In May 2008, Setola and fellow Casalesi member Gianluca Bidognetti allegedly disguised themselves as anti-Mafia police and planned to kill relatives of a clan woman who had been cooperating with police. Setola and Bidognetti, along with others in disguise, allegedly convinced the informant's sister and niece to come onto the streets, but only succeeded in wounding one of them. Bidognetti was arrested in November 2008 for attempted murder in connection to the incident. Setola was also said to be responsible for the murder of a gambling arcade owner in a coastal town neighboring Caserta. Setola has been said to have driven a motorbike during some of his alleged hits.

==Manhunt==
Setola was accused of masterminding the September 18 drive-by shootings of six West African immigrants in Castel Volturno, which sparked riots and prompted the deployment of 500 soldiers. More than 100 shots were fired during the killings, which were considered among the largest and bloodiest massacres in recent years. Investigators claimed Setola orchestrated the killings to punish the Africans for getting involved in drug trafficking and impeding on the Casalesi clan's business. In response to the killings, Interior Minister Roberto Maroni said the Casalesi clan has "declared war on the Italian state". Police began a manhunt for Setola and the rest of his gang. In October 2008, Oreste Spagnuolo, a member of Setola's alleged killing squad, started assisting police in their mission to arrest Setola and his other accomplices. The next month, police arrested a Carabinieri paramilitary police officer for providing information to Setola about police operations.
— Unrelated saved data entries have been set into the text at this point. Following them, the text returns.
(** One iteration of the main loop either finds no such job in flight or
    answers a job [(worker_rank, work_item)] and enqueues links one level
    below it. *)
Lemma main_loop_iteration_grows a sys :
  main_loop_iteration config a sys = sys
  \/ exists worker_rank work_item added,
      (worker_rank, work_item) ∈ in_flight sys
      /\ grows (item_depth work_item + 1) added sys (main_loop_iteration config a sys)
      /\ (added <> [] -> item_depth work_item < max_depth config).
Proof.
  unfold main_loop_iteration.
  destruct (nth_error (in_flight sys) (answered a)) as [[worker_rank work_item]|] eqn:Hnth;
    [right|by left].
  exists worker_rank, work_item.
  set (sys0 := mkSystem _ _ _ _ _ (remove_nth _ _) _).
  unfold worker_crawl.
  pose proof (crawl_url_depth config (world a)
                (default ∅ (worker_caches sys0 !! worker_rank))
                (item_url work_item) (item_depth work_item)) as Hd.
  destruct (crawl_url config (world a) (default ∅ (worker_caches sys0 !! worker_rank))
              (item_url work_item) (item_depth work_item)) as [result cache'].
  simpl in Hd.
  set (sys1 := mkSystem _ _ _ _ _ _ (<[worker_rank := cache']> _)).
  destruct (master_receive_grows (iteration_rank a) worker_rank result sys1) as (added & Hg & Hdepth).
  rewrite Hd in Hg, Hdepth.
  exists added. split; [|split; [|exact Hdepth]].
  - apply list_elem_of_In. eapply nth_error_In; eauto.
  - eapply (grows_after_nil _ 0); [|exact Hg].
    apply grows_nil; subst sys1 sys0; unfold enqueued, dispatched; simpl; auto.
    intros x Hx. left. eapply remove_nth_subset; eauto.
Qed.

End Run.

Section Reachable.

Variable config : CrawlerConfig.

Lemma reach_quiet sys sys' :
  reachable config sys -> grows 0 [] sys sys' -> reachable config sys'.
Proof. intros Hr Hg. eapply reach_grows; [exact Hr | exact Hg | congruence]. Qed.

Lemma main_loop_reachable arrivals sys :
  reachable config sys -> reachable config (main_loop config arrivals sys).
Proof.
  revert sys. induction arrivals as [|a rest IH]; intros sys Hr; simpl; [exact Hr|].
  destruct (loop_guard sys); [|exact Hr].
  apply IH.
  destruct (main_loop_iteration_grows config a sys)
    as [->|(worker_rank & work_item & added & Hin & Hg & Hd)]; [exact Hr|].
  eapply reach_grows; eauto.
  intros Hne. right. exists worker_rank, work_item. auto.
Qed.

Lemma run_master_reachable size lines arrivals :
  reachable config (run_master config size lines arrivals).
Proof.
  unfold run_master.
  destruct (_load_seed_urls lines) as [|seed rest] eqn:Hseeds.
  - eapply reach_quiet; [apply reach_initial | apply terminate_all_workers_grows].
  - set (m := seed_work_queue (seed :: rest) initial_master).
    set (sys0 := mkSystem m empty_database 0 0 [] [] ∅).
    assert (H0 : reachable config sys0).
    { destruct (seed_work_queue_spec (seed :: rest) initial_master)
        as (added & Hq & Hv & Hnd & Hfresh).
      apply (reach_grows config initial_system sys0 0 added);
        [apply reach_initial | | by left].
      unfold grows, enqueued, dispatched. subst sys0. simpl.
      repeat split; auto. }
    assert (H1 : reachable config (initial_distribution size sys0)).
    { eapply reach_quiet; [exact H0 | apply initial_distribution_grows]. }
    pose proof (main_loop_reachable arrivals _ H1) as H2.
    destruct (loop_guard _); [exact H2|].
    eapply reach_quiet; [exact H2 | apply terminate_all_workers_grows].
Qed.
Franco Roberti, a Naples anti-Mafia police officer, said in November 2008, "Setola is without doubt the brains behind the Casalesi campaign. We are working to flush him out. The circle is closing around him."
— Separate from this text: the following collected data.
(** * Transparent recall of LTFS Data Management: a shallow embedding

    The development follows [src/server/TransRecall.cc] (the event receiver
    [TransRecall::run], the job writer [TransRecall::addJob], the recall
    executor [TransRecall::recall], [TransRecall::processFiles],
    [TransRecall::execRequest], the shutdown pass
    [TransRecall::cleanupEvents]) and the part of [DataBase] that the same
    file set carries ([DataBase::fits], [DataBase::createTables]), with
    [DataBase::open], the destructor, [DataBase::beginTransaction],
    [DataBase::endTransaction] and the functions of [sqlite3_statement].

    Conventions.
    - C++ integers are [Z]; where the code computes on [unsigned long] the
      wrap-around modulo [2^64] is written out.
    - An exception is a value of [exn]; a call that can throw returns a
      [result].
    - Side effects that leave the process (messages, responses to the
      connector, condition signals, tape and file I/O) are appended to an
      effect log, newest entry first.
    - The functions are embedded as they run with no other thread in
      between.  The process is embedded twice: in [Receiver], a turn of
      the receiver loop, a call of [addJob] and a call of [execRequest]
      each run from start to end, in any order of such steps; in
      [Threads], the statements of the threads come in any order, and
      [Scheduler::mtx] is embedded.  The [TRACE] calls are left out; the
      transaction mutex of the store is embedded with
      [DataBase::beginTransaction].
    - What is outside this file set ([FsObj], the inventory, the statement
      texts of [SQLStatements.cc]) is modelled from the specification and
      marked as such. *)

From Stdlib Require Import ZArith Lia Bool.
From Stdlib Require Import Sorting.Sorted Sorting.Permutation.
From stdpp Require Import base list strings gmap.

Open Scope Z_scope.

(** ** Outcomes of calls that can throw *)

Inductive error_code : Type :=
| ATTR_FORMAT
| GENERAL_ERROR
| FS_CHECK_ERROR
| FS_ADD_ERROR.

(** [LTFSDMException] carries an error code and an errno; every other
    [std::exception] is [StdException]. *)
Inductive exn : Type :=
| LTFSDMException (err : error_code) (errno : Z)
| StdException.

Inductive result (A : Type) : Type :=
| Ok (a : A)
| Raise (e : exn).

Arguments Ok {A} a.
Arguments Raise {A} e.

Definition is_ok {A} (r : result A) : bool :=
  match r with Ok _ => true | Raise _ => false end.

(** ** DataBase *)

Module DataBase.

Inductive operation : Type := TRARECALL | SELRECALL | MIGRATION.

Inductive req_state : Type := REQ_NEW | REQ_INPROGRESS | REQ_COMPLETED.

Definition operation_eqb (a b : operation) : bool :=
  match a, b with
  | TRARECALL, TRARECALL | SELRECALL, SELRECALL | MIGRATION, MIGRATION => true
  | _, _ => false
  end.

(** *** The user-defined SQL function FITS

    [sqlite3_value_int64] yields a signed 64-bit value; the code converts
    it to [unsigned long], and to [unsigned long *] for the last three
    arguments.  Memory is word addressed: one [unsigned long] per
    address. *)

Definition u64 (z : Z) : Z := z mod 2 ^ 64.

Definition memory : Type := Z -> Z.

Definition load (m : memory) (p : Z) : Z := u64 (m p).

Definition store (m : memory) (p v : Z) : memory :=
  fun q => if Z.eqb q p then u64 v else m q.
In January 2009, Setola later sent a letter to a local newspaper denying responsibility for his alleged crimes. He also wrote that he was blind in one eye, a claim that has been met with skepticism by the press, and disputed by police. Setola was eventually found to be sharing a house in Trentola-Ducenta with his wife, Stefania Martinelli, and another suspected mobster. On January 12, 2009, about 50 Carabinieri officers surrounded Setola's hideout in Trentola-Ducenta. As they raided the hideout, Setola and his bodyguard escaped by slipping through a trap door and crawling a mile through a labyrinthine sewer system. The floor and door were secured through a sophisticated locking system, and police said the sewer layout had been "studied very well". Setola reemerged from a manhole outside a dairy, where he robbed a woman of her car and drove away. Police officers and divers eventually chased Setola through the sewers, but did not find him. Martinelli was placed under arrest and questioned by police after weapons were found in the house. Later that night, the prosecutors leading the hunt for Setola received a threatening letter that included five rounds of live ammunition.

==Arrest==
Setola was arrested on January 14, 2009 in Mignano Monte Lungo, where he was seeking treatment for a wrist injury he suffered during his escape two days earlier. Police were tipped off to his location. Setola led authorities through a rooftop chase before placing him under arrest. He was confined in the 41-bis prison regime, the strictest and most restrictive Italian prison regime, which included solitary confinement and continuous surveillance in a maximum-security jail. His cell included only a bed, a table and a stool, without access to television, radio or newspapers. Following Setola's arrest, the Casalesi clan was said to have been taken over by Michele Bidognetti, who himself was arrested in April 2009. Setola's older brother, Pasquale, was also in prison as of July 2009.

In April 2011, the Court in Santa Maria Capua Vetere (Caserta) convicted Setola, Davide Granato, Alessandro Cirillo, Giovanni Letizia to life imprisonment and Antonio Alluce to 23 years for the Castel Volturno massacre. The Court recognized the existence of aggravating circumstances such as racial hatred and terrorist purposes.